TASK DETAILS: Find the line with "c v else v." in the records below. Copy it and every line after it, up to and including the line with "Proof. intros H.".

GIVEN RECORDS:
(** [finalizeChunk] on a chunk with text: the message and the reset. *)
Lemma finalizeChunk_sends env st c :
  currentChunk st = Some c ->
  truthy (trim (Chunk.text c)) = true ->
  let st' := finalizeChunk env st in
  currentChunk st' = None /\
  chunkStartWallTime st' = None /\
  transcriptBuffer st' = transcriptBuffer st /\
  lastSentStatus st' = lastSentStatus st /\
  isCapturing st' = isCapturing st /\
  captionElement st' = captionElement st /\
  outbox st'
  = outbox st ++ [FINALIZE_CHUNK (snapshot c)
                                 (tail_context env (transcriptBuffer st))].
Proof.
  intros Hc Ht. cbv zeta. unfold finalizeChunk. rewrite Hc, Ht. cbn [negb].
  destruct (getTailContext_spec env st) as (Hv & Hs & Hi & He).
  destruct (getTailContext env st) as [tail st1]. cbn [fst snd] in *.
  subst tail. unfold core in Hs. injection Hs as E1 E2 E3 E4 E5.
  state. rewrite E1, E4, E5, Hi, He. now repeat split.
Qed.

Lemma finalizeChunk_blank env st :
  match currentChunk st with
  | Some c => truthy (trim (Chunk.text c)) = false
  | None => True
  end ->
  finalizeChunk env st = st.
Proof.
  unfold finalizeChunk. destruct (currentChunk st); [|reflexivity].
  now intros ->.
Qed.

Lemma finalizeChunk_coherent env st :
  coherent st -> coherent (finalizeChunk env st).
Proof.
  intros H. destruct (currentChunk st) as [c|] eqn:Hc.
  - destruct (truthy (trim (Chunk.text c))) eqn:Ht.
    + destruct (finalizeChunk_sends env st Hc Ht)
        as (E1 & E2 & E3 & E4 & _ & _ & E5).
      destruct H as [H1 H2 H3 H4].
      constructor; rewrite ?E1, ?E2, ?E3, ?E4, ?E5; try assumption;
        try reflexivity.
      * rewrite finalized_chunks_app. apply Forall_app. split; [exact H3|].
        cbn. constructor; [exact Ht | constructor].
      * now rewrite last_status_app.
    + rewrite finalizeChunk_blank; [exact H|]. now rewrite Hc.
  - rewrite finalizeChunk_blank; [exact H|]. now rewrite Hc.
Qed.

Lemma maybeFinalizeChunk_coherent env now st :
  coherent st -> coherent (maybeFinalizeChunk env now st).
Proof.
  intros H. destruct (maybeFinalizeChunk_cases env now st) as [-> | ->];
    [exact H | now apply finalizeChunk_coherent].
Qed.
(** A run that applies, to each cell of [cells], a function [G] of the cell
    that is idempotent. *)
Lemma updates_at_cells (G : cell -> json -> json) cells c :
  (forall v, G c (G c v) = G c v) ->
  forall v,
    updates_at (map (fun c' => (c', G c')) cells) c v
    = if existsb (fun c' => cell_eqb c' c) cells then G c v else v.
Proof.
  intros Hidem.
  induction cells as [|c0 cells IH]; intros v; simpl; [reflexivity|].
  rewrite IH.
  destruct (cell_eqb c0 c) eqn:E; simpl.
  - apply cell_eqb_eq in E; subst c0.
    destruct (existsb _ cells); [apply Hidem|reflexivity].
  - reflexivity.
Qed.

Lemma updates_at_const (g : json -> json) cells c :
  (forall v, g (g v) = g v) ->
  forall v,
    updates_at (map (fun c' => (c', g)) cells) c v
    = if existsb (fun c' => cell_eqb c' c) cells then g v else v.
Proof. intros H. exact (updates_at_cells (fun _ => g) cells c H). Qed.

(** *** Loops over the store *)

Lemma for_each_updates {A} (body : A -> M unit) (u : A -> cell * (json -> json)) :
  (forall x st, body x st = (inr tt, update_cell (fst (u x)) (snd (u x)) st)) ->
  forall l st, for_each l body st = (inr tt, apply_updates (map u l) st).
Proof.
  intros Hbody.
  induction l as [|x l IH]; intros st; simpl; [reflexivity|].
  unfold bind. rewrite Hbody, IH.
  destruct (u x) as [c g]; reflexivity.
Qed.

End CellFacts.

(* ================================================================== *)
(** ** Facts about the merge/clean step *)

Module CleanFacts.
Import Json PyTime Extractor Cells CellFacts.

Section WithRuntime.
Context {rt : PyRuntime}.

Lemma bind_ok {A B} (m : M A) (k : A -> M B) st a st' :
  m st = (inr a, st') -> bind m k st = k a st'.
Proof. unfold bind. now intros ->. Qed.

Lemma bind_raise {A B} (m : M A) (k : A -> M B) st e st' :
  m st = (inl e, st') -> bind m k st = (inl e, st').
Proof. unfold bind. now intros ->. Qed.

ANSWER:
    = if existsb (fun c' => cell_eqb c' c) cells then G c v else v.
Proof.
  intros Hidem.
  induction cells as [|c0 cells IH]; intros v; simpl; [reflexivity|].
  rewrite IH.
  destruct (cell_eqb c0 c) eqn:E; simpl.
  - apply cell_eqb_eq in E; subst c0.
    destruct (existsb _ cells); [apply Hidem|reflexivity].
  - reflexivity.
Qed.

Lemma updates_at_const (g : json -> json) cells c :
  (forall v, g (g v) = g v) ->
  forall v,
    updates_at (map (fun c' => (c', g)) cells) c v
    = if existsb (fun c' => cell_eqb c' c) cells then g v else v.
Proof. intros H. exact (updates_at_cells (fun _ => g) cells c H). Qed.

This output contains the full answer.